Scan the listing below and copy each line holding the word "added".
§
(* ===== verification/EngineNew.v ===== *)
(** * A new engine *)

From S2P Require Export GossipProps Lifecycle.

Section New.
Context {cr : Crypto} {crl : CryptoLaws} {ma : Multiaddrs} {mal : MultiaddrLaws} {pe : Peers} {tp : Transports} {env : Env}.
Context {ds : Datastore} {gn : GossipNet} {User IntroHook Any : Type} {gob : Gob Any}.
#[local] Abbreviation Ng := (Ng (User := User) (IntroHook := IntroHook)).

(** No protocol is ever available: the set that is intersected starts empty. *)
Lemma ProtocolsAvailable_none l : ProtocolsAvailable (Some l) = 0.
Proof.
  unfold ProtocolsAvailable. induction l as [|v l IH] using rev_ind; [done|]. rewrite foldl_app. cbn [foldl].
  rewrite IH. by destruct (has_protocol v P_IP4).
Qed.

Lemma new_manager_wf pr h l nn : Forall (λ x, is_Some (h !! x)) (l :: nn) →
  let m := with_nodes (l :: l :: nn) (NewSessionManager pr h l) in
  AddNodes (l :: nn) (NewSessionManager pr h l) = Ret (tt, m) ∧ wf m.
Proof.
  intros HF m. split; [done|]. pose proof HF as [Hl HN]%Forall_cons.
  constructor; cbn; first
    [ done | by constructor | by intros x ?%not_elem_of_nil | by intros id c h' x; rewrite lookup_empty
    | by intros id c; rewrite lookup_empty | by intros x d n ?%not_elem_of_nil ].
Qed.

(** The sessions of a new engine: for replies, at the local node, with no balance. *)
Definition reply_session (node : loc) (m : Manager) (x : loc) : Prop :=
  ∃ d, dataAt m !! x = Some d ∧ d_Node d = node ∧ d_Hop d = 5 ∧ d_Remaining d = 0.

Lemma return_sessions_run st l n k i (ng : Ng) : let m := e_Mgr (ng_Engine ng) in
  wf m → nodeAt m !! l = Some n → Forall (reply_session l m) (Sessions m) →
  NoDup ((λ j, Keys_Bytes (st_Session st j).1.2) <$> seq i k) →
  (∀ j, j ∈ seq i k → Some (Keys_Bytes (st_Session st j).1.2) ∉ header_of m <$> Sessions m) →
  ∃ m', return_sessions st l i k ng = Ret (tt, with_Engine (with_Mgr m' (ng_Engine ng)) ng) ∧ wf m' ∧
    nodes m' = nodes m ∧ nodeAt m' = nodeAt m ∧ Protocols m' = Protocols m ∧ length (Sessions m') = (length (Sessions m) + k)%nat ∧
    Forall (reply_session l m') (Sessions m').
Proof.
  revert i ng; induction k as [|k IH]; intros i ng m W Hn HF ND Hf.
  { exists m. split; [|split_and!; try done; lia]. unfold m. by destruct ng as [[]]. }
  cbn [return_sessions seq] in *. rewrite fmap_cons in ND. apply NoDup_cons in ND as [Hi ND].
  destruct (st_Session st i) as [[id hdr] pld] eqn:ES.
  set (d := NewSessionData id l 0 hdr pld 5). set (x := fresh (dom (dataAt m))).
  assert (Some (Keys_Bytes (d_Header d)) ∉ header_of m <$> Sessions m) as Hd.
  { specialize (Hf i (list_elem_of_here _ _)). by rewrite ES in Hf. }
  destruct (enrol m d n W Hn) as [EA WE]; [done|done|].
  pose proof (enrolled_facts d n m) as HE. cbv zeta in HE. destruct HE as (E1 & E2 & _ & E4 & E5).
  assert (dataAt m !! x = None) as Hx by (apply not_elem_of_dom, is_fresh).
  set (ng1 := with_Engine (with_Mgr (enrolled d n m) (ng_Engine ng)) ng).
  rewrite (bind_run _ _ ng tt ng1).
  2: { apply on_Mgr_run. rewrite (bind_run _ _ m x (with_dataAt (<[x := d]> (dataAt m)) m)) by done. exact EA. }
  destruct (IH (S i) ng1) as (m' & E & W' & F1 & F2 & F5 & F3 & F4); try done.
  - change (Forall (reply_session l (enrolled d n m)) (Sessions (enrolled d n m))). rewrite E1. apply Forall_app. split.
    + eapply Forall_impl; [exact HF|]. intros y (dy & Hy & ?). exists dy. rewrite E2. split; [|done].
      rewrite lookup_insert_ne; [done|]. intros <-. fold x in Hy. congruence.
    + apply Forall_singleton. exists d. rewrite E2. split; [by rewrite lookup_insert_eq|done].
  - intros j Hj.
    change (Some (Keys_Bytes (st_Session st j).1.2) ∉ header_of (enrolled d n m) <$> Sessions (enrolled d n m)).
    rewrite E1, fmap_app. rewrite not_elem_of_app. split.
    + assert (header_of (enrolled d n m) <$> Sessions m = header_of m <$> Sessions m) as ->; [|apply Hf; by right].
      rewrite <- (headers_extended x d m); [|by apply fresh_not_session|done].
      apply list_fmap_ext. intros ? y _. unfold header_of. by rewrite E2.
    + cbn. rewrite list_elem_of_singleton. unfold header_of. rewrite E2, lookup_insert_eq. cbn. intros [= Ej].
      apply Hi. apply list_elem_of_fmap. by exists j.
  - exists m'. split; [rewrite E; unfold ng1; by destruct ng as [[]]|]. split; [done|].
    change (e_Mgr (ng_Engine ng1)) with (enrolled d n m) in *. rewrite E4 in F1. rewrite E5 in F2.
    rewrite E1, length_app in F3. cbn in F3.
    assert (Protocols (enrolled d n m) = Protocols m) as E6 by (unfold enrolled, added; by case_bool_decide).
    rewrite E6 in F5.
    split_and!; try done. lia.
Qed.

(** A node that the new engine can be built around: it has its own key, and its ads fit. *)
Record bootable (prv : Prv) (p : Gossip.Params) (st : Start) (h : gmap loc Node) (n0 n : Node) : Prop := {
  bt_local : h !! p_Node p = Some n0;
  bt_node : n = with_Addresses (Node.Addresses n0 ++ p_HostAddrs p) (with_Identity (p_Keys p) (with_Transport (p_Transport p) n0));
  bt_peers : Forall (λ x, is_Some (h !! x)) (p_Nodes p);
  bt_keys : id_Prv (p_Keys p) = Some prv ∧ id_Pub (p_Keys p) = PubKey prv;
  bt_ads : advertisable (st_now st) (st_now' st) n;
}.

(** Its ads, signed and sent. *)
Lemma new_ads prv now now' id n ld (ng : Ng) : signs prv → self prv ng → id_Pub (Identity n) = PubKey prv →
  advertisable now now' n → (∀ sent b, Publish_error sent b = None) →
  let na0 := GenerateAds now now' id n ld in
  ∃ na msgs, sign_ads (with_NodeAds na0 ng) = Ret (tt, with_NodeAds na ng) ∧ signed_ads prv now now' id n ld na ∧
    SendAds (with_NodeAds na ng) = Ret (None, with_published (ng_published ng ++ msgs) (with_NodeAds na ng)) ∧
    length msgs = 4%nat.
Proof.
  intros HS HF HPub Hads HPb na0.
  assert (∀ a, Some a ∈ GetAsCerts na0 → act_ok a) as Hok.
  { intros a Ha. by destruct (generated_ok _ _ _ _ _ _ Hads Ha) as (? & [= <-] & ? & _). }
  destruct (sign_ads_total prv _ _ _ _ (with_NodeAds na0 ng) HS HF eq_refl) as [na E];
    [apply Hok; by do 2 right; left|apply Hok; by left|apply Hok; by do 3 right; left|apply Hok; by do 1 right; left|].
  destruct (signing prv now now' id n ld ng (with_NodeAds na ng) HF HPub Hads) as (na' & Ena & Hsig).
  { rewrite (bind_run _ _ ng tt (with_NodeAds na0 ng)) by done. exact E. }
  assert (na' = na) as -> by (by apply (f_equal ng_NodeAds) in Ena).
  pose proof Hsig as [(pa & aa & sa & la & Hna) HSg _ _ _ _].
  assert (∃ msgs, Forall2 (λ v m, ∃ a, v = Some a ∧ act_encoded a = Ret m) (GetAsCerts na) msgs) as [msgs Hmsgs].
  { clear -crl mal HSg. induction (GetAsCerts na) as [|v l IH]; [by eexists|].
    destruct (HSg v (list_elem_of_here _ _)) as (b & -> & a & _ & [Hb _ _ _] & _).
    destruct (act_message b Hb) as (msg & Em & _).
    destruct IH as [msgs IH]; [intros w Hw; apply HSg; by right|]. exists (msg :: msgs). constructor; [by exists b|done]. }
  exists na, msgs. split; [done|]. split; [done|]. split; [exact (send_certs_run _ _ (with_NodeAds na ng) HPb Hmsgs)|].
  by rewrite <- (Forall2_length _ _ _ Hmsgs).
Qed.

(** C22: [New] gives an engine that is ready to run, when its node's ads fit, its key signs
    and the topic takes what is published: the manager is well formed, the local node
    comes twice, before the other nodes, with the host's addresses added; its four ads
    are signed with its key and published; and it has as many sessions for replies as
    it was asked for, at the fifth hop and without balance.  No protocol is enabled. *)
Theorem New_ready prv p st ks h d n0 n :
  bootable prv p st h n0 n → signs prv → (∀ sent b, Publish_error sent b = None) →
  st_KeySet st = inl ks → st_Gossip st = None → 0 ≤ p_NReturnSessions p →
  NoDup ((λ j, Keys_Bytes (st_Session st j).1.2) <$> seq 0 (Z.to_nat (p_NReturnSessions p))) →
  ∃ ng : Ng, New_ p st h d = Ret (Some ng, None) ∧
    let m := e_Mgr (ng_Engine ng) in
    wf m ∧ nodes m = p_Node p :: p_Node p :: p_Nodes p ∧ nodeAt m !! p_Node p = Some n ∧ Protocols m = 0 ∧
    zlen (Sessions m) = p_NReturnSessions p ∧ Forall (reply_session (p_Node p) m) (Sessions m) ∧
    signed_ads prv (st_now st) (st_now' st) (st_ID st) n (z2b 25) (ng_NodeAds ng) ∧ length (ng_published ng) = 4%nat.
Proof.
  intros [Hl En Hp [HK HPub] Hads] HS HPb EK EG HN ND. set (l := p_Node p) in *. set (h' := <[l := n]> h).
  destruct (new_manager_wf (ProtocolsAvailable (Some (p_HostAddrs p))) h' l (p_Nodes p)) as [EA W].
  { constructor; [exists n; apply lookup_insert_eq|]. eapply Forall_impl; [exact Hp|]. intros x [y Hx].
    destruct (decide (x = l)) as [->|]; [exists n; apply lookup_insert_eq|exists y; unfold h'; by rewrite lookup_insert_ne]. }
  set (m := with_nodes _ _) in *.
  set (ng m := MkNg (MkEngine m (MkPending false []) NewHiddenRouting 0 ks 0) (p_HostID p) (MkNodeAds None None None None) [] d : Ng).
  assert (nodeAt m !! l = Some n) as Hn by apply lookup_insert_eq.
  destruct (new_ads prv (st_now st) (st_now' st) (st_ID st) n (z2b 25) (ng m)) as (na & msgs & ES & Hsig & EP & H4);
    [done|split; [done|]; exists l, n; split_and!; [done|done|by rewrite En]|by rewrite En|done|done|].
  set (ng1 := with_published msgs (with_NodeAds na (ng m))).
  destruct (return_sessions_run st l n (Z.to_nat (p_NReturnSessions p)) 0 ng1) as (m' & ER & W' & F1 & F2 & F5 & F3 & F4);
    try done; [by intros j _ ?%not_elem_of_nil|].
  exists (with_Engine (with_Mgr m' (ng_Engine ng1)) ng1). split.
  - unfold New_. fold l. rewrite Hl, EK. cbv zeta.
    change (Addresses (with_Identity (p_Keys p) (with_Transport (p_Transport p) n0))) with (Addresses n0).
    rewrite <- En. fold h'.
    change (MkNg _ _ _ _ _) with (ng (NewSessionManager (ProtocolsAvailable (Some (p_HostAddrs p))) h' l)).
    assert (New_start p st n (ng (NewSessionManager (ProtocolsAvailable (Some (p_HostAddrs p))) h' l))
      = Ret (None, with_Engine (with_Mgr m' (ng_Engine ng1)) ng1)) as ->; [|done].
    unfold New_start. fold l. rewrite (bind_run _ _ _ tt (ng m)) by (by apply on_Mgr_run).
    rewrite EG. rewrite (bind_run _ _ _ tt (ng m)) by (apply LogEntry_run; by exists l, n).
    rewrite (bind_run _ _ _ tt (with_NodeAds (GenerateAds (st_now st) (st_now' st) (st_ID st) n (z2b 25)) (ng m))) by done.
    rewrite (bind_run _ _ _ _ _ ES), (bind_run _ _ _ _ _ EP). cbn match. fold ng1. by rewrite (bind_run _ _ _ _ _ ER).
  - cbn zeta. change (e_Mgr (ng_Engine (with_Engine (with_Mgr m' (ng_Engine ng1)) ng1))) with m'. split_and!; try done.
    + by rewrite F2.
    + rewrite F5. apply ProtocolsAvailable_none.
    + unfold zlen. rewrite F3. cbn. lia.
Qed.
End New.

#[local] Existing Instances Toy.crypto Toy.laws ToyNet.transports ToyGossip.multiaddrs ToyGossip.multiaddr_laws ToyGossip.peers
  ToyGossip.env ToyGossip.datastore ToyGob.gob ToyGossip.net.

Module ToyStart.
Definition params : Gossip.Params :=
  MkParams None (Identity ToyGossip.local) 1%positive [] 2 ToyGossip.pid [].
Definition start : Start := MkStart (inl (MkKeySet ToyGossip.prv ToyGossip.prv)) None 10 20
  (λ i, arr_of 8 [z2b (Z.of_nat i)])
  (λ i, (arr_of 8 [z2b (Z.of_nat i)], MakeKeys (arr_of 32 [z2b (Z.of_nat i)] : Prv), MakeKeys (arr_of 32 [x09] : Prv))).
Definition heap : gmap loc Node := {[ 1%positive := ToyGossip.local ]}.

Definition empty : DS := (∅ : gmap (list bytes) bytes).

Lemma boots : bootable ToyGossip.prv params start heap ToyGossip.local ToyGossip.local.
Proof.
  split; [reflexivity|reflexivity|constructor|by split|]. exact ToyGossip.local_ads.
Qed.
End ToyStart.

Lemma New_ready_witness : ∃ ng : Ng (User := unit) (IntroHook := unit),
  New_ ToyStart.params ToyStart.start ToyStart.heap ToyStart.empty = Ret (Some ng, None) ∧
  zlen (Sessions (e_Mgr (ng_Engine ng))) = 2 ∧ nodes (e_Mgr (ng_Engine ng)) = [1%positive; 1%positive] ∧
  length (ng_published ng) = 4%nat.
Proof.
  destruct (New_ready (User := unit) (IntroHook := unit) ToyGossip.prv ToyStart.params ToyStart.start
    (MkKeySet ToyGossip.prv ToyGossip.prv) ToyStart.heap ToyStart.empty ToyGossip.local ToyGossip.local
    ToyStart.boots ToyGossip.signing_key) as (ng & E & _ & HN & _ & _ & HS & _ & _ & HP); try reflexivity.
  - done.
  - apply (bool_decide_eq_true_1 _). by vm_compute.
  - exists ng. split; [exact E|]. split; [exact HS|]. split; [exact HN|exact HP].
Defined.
§
Exercise response
    assert (Protocols (enrolled d n m) = Protocols m) as E6 by (unfold enrolled, added; by case_bool_decide).
    comes twice, before the other nodes, with the host's addresses added; its four ads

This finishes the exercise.